Among them will be Lectrosonics’ new DBu-LEMO bodypack transmitter, part of the D Squared product series. Fully compatible with the company’s DSQD digital receiver, it features a tuning range of 470-608 MHz (614 MHz for export version). The new transmitter includes specially developed high-efficiency circuitry for extended operating time on two AA batteries and offers RF power selections at 10, 25, and 50 mW (roughly equivalent to an operating range of 25, 60, and 120 mW in an FM transmitter) and can be used for a wide variety of licensed or unlicensed applications. With an audio frequency response of 20 Hz to 20 kHz +0.0, -3dB, a dynamic range of 110 dB before limiting, and a flat in-band phase response, the DBu-LEMO provides studio-grade audio comparable to the best microphones and audio systems available today.
Solid State Logic (SSL) will release its Live V4.10 feature-packed update for the entire range of SSL Live consoles — L100, L200, L300, L350, L550 (including L500 and L500 Plus) — and SOLSA software. The new release provides live-sound engineers with features that expand workflow and control: the new Event Manager allows live engineers to create Events that can perform one or more actions when one or more input states are met; V-Auxes and V-Stems provide an efficient way of making mix adjustments from groups of paths using VCAs; and a new Spectrum Analyzer offers a graphical FFT analyzer overlay across channel and bus, EQ and Filters, allowing an engineer to quickly identify and resolve problem frequencies. The fixed-point-per-octave analyzer has equal resolution across the entire frequency range, providing high resolution even at low frequencies.
Pliant Technologies’ new MicroCom M, a cost-effective digital wireless intercom system available in 900 MHz and 2.4 GHz frequency bands, provides single-channel, full-duplex, multi-user intercom for applications at an attractive price point. The compact, economical system features 10-hour lithium-ion battery operation and has the ability to have up to five full-duplex users. In addition, up to four MicroCom M systems can be deployed in the same area at the same time. Its RF technology is based on an encrypted Frequency Hopping Spread Spectrum (FHSS) transmission that ensures secure connectivity along with reliable communications.

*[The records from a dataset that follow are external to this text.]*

(* ===== verification/Presentation.v ===== *)
(** What the desktop clients show, src/src/presentation.rs: titles and details of
    restore points (lines 11-87), volumes (89-167), sizes (169-184) and errors
    (186-259); times of src/src/snapshot_time.rs, and the labels of inception.rs. *)

From S2P Require Import Prelude Bytes Utf8 Paths Resolve.
From S2P Require Import Partitions Volumes Client.
#[local] Open Scope Z_scope.
#[local] Open Scope zse_scope.

(** ** Times, snapshot_time.rs

    chrono and its time zones, crates: whether an instant can be shown, and its
    text in the machine's zone or in a named one. *)
Class Chrono := {
  Tz : Type;
  parse_tz : list Z -> option Tz;
  has_datetime : Z -> bool;
  strftime : option Tz -> Z -> string -> list Z;
}.

Section times.
Context `{Chrono}.

Inductive SnapshotTimeZone := Local | Named (zone : Tz).

Definition SnapshotTimeZone_from_str (value : list Z) : option SnapshotTimeZone :=
  if bytes_eqb value (bytes_of_string "local") then Some Local else Named <$> parse_tz value.

Definition I64_MAX : Z := 9223372036854775807.

Definition format_time (zone : SnapshotTimeZone) (timestamp : Z) (local named : string) : option (list Z) :=
  if timestamp =? 0 then None
  else if I64_MAX <? timestamp then None
  else if negb (has_datetime timestamp) then None
  else Some (match zone with
    | Local => strftime None timestamp local
    | Named zone => strftime (Some zone) timestamp named
    end).

Definition format (zone : SnapshotTimeZone) (timestamp : Z) : option (list Z) :=
  format_time zone timestamp "%b %-d, %Y · %-I:%M:%S %p (UTC%:z)" "%b %-d, %Y · %-I:%M:%S %p %Z (UTC%:z)".

Definition format_short (zone : SnapshotTimeZone) (timestamp : Z) : option (list Z) :=
  format_time zone timestamp "%b %-d, %Y · %-I:%M %p" "%b %-d, %Y · %-I:%M %p %Z".

Definition display_label (self : SourceView) (zone : SnapshotTimeZone) : list Z :=
  match t ← vw_created_at self; format zone t with
  | Some time => time ++ bytes_of_string " — " ++ vw_label self
  | None => vw_label self
  end.

(** ** Restore points *)

Definition short_name (dataset : list Z) : list Z := default dataset (last (split_on SLASH dataset)).

Definition view_title (view : SourceView) (zone : SnapshotTimeZone) : list Z :=
  match t ← vw_created_at view; format_short zone t with
  | Some time => time
  | None =>
      match vw_kind view with
      | ViewCurrent => bytes_of_string "Current files"
      | _ => default (short_name (vw_dataset view)) (vw_snapshot view)
      end
  end.

Definition view_detail (view : SourceView) : list Z :=
  short_name (vw_dataset view) ++
  if vw_parent view then bytes_of_string " · holds other backups"
  else match vw_kind view with
    | ViewSnapshot => bytes_of_string " · " ++ default (bytes_of_string "snapshot") (vw_snapshot view)
    | ViewCurrent => bytes_of_string " · live files, not a snapshot"
    | ViewFullSend => bytes_of_string " · full copy"
    | ViewIncrementalSend => bytes_of_string " · changes only"
    end.

Definition view_line (view : SourceView) (zone : SnapshotTimeZone) : list Z :=
  view_title view zone ++ bytes_of_string "  —  " ++ view_detail view ++
  bytes_of_string (if vw_encrypted view then "  ·  encrypted" else "").
End times.

(** A view that a first-time user may be offered. *)
Definition is_restore_point (view : SourceView) : bool := negb (bool_decide (vw_kind view = ViewCurrent)) && negb (vw_parent view).

Definition source_description (catalog : SourceCatalog) : list Z :=
  let kind := bytes_of_string (match ct_kind catalog with
    | SendStream => "ZFS send file"
    | PoolMember_ =>
        if starts_with (bytes_of_string "Slide Box") (ct_title catalog) then "Slide backup"
        else if starts_with (bytes_of_string "Datto") (ct_title catalog) then "Datto backup drive"
        else "ZFS pool"
    end) in
  let points := len (List.filter is_restore_point (ct_views catalog)) in
  if points =? 0 then kind
  else if points =? 1 then kind ++ bytes_of_string " · 1 restore point"
  else kind ++ bytes_of_string " · " ++ decimal points ++ bytes_of_string " restore points".

(** [iter().enumerate().filter(..).max_by_key(|(index, x)| (key(x), Reverse(index)))]: of
    equal keys, the first. *)
Fixpoint max_index {A} (keep : A -> bool) (key : A -> Z) (i : Z) (l : list A) (best : option (Z * Z)) : option Z :=
  match l with
  | [] => snd <$> best
  | x :: l =>
      max_index keep key (i + 1) l
        (if keep x then match best with
           | Some (k, j) => if k <? key x then Some (key x, i) else Some (k, j)
           | None => Some (key x, i)
           end
         else best)
  end.

Definition recommended_view (views : list SourceView) : option Z :=
  match max_index is_restore_point (fun view => default 0 (vw_created_at view)) 0 views None with
  | Some index => Some index
  | None => if is_empty views then None else Some 0
  end.

(** ** Volumes *)

Definition EFI_SYSTEM : list Z := bytes_of_string "c12a7328-f81f-11d2-ba4b-00a0c93ec93b".
Definition MICROSOFT_RESERVED : list Z := bytes_of_string "e3c9e316-0b5c-4db8-817d-f92df00215ae".
Definition WINDOWS_RECOVERY : list Z := bytes_of_string "de94bba4-06d1-4d40-a16a-bfd50179d6ac".
Definition BASIC_DATA : list Z := bytes_of_string "ebd0a0a2-b9e5-4433-87c0-68b6b72699c7".
Definition LINUX_FILESYSTEM : list Z := bytes_of_string "0fc63daf-8483-4772-8e79-3d69d8477de4".
Definition LINUX_SWAP : list Z := bytes_of_string "0657fd6d-a4ab-43c4-84e5-0933c84b4f4f".
Definition BIOS_BOOT : list Z := bytes_of_string "21686148-6449-6e6f-744e-656564454649".

Definition one_of (kind : list Z) (kinds : list (list Z)) : bool := existsb (bytes_eqb kind) kinds.

(** [Display] of a file system, inception.rs *)
Definition filesystem_name (kind : FilesystemKind) : list Z :=
  bytes_of_string (match kind with
    | Ntfs => "NTFS" | Fat12 => "FAT12" | Fat16 => "FAT16" | Fat32 => "FAT32" | Exfat => "exFAT" | Ext4 => "ext4/ext2"
    end).

Definition volume_label (self : VolumeInfo) : list Z :=
  vi_selector self ++ bytes_of_string " · " ++
  from_option filesystem_name (bytes_of_string "unknown filesystem") (vi_filesystem self) ++ bytes_of_string " · " ++
  decimal (vi_length self) ++ bytes_of_string " bytes" ++
  (if is_empty (vi_name self) then [] else bytes_of_string " · " ++ vi_name self).

Definition volume_purpose (volume : VolumeInfo) : list Z :=
  let kind := map to_ascii_lowercase (vi_partition_type volume) in
  let filesystem := vi_filesystem volume in
  if one_of kind [EFI_SYSTEM; bytes_of_string "0xef"] then bytes_of_string "EFI system (startup files)"
  else if one_of kind [MICROSOFT_RESERVED] then bytes_of_string "Microsoft reserved"
  else if one_of kind [WINDOWS_RECOVERY; bytes_of_string "0x27"] then bytes_of_string "Windows recovery"
  else if one_of kind [LINUX_SWAP; bytes_of_string "0x82"] then bytes_of_string "Linux swap"
  else if one_of kind [BIOS_BOOT] then bytes_of_string "BIOS boot"
  else if one_of kind [LINUX_FILESYSTEM; bytes_of_string "0x83"] then bytes_of_string "Linux files"
  else if one_of kind [BASIC_DATA; bytes_of_string "0x07"] && match filesystem with Some Ntfs => true | _ => false end
  then bytes_of_string "Windows files"
  else if negb (is_empty (vi_name volume)) then vi_name volume
  else bytes_of_string (match filesystem with
    | Some Ntfs => "Windows files"
    | Some Ext4 => "Linux files"
    | Some _ => "Files"
    | None => "Unrecognized contents"
    end).

Definition is_helper_partition (volume : VolumeInfo) : bool :=
  one_of (map to_ascii_lowercase (vi_partition_type volume))
    [EFI_SYSTEM; MICROSOFT_RESERVED; WINDOWS_RECOVERY; BIOS_BOOT; LINUX_SWAP; bytes_of_string "0xef"; bytes_of_string "0x27"; bytes_of_string "0x82"].

Definition offered (helpers : bool) (volume : VolumeInfo) : bool :=
  is_some (vi_filesystem volume) && (helpers || negb (is_helper_partition volume)).

Definition largest (volumes : list VolumeInfo) (helpers : bool) : option Z := max_index (offered helpers) vi_length 0 volumes None.

Definition recommended_volume (volumes : list VolumeInfo) : option Z :=
  match largest volumes false with Some index => Some index | None => largest volumes true end.

(** ** Sizes

    [bytes as f64] is rounded to 53 bits, half to even; dividing it by 1024 is exact. A
    value is the number of bytes and how often it was divided. Printing one decimal
    rounds half to even. *)

Definition div_half_even (a b : Z) : Z :=
  let q := a / b in
  let r := a mod b in
  if 2 * r <? b then q else if b <? 2 * r then q + 1 else if Z.even q then q else q + 1.

Definition as_f64 (n : Z) : Z :=
  let shift := Z.max 0 (Z.log2 n - 52) in
  Z.shiftl (div_half_even n (2 ^ shift)) shift.

Definition UNITS : list string := ["bytes"; "KB"; "MB"; "GB"; "TB"]%string.

Fixpoint size_unit (fuel : nat) (value : Z) (unit : Z) : Z :=
  match fuel with
  | O => unit
  | S fuel => if (1024 ^ (unit + 1) <=? value) && (unit + 1 <? len UNITS) then size_unit fuel value (unit + 1) else unit
  end.

Definition tenths (value unit : Z) : Z := div_half_even (10 * value) (1024 ^ unit).

Definition format_size (bytes : Z) : list Z :=
  if bytes =? 1 then bytes_of_string "1 byte"
  else if bytes <? 1024 then decimal bytes ++ bytes_of_string " bytes"
  else
    let value := as_f64 bytes in
    let unit := size_unit (length UNITS) value 0 in
    decimal (tenths value unit / 10) ++ bytes_of_string "." ++ decimal (tenths value unit mod 10) ++
    bytes_of_string " " ++ bytes_of_string (default ""%string (get UNITS unit)).

Definition volume_title (volume : VolumeInfo) : list Z :=
  let place := if vi_partition volume =? 0 then bytes_of_string "Whole disk" else bytes_of_string "Partition " ++ decimal (vi_partition volume) in
  let filesystem := from_option filesystem_name (bytes_of_string "can't be read") (vi_filesystem volume) in
  place ++ bytes_of_string " · " ++ volume_purpose volume ++ bytes_of_string " · " ++ filesystem ++ bytes_of_string " · " ++
  format_size (vi_length volume).

(** ** Errors *)

Record FriendlyError := { fe_title : list Z; fe_message : list Z; fe_details : list Z }.

Fixpoint contains_text (needle s : list Z) : bool :=
  starts_with needle s || match s with [] => false | _ :: s => contains_text needle s end.

Definition mentions (needles : list string) (lower : list Z) : bool := existsb (fun needle => contains_text (bytes_of_string needle) lower) needles.

(** [str::trim]: the white space of Unicode, encoded. *)
Definition white_space : list (list Z) :=
  [[9]; [10]; [11]; [12]; [13]; [32]; [0xc2; 0x85]; [0xc2; 0xa0]; [0xe1; 0x9a; 0x80]; [0xe2; 0x80; 0xa8]; [0xe2; 0x80; 0xa9];
   [0xe2; 0x80; 0xaf]; [0xe2; 0x81; 0x9f]; [0xe3; 0x80; 0x80]] ++ map (fun i => [0xe2; 0x80; 0x80 + Z.of_nat i]) (seq 0 11).

Fixpoint trim_from (fuel : nat) (spaces : list (list Z)) (s : list Z) : list Z :=
  match fuel with
  | O => s
  | S fuel =>
      match List.find (fun space => starts_with space s) spaces with
      | Some space => trim_from fuel spaces (zdrop (len space) s)
      | None => s
      end
  end.

Definition trim (s : list Z) : list Z :=
  let s := trim_from (length s) white_space s in
  rev (trim_from (length s) (map (@rev Z) white_space) (rev s)).

Definition wording (raw : list Z) : list Z * list Z :=
  let lower := map to_ascii_lowercase raw in
  let told title message := (bytes_of_string title, bytes_of_string message) in
  if mentions ["could not open this backup"; "source was not recognized"]%string lower then
    told "This file isn't a backup ZFS Explore can open"
      "Choose a ZFS send file, a Slide or ZFS pool image, or a virtual disk (RAW, QCOW2 or VMDK). Single-disk and mirrored pools are supported."
  else if mentions ["already exists"]%string lower then
    told "Something with that name is already there" "Choose a different name or folder. Nothing was overwritten."
  else if mentions ["did not authenticate"; "raw zfs key must"; "hex zfs key must"]%string lower then
    told "That key didn't unlock this backup"
      "Check that you copied the whole key, or choose the key file for this backup, and try again."
  else if mentions ["permission denied"; "access is denied"; "os error 5"; "not granted"]%string lower then
    (bytes_of_string "ZFS Explore wasn't allowed to read this",
     bytes_of_string "For an attached drive, approve the administrator prompt (Mac) or start ZFS Explore with " ++
     34 :: bytes_of_string "Run as administrator" ++ 34 :: bytes_of_string " (Windows), then try again.")
  else if mentions ["no longer attached"; "no such file"; "cannot find the file"]%string lower then
    told "The backup can't be found"
      "Reconnect the drive or check that the file is still in the same place, then open it again."
  else if mentions ["no space"; "disk full"]%string lower then
    told "There isn't enough free space" "Choose a destination with more free space and try again."
  else if mentions ["is encrypted"; "requires a dataset key"; "provide its"]%string lower then
    told "This backup is locked" "Enter its encryption key or choose its key file to continue."
  else
    told "That didn't work"
      "ZFS Explore couldn't finish this step. Your backup has not been changed. The details below can help with troubleshooting.".

Definition friendly_error (raw : list Z) : FriendlyError :=
  let '(title, message) := wording raw in
  {| fe_title := title; fe_message := message; fe_details := trim raw |}.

Wheatstone’s DMX digital console technology will now be marketed under the Audioarts Engineering brand and will be fully compatible with the WheatNet-IP audio network. The DMX console’s mix engine provides direct connectivity into the WheatNet-IP audio network, an ecosystem of consoles, talent stations, I/O units, accessories, and virtual tools used in radio stations around the globe. The console’s mix engine includes a built-in five-port Ethernet switch. No external switch is required to create or join an existing WheatNet-IP system, making DMX one of the more affordable entry-level IP-networked audio consoles on the market. Existing PR&E DMX users can upgrade DMX surfaces and Razors to the latest firmware to take advantage of this change. Wheatstone’s PR&E digital-console series is now marketed under the Audioarts global distribution network, bringing intelligent networking to the Audioarts brand.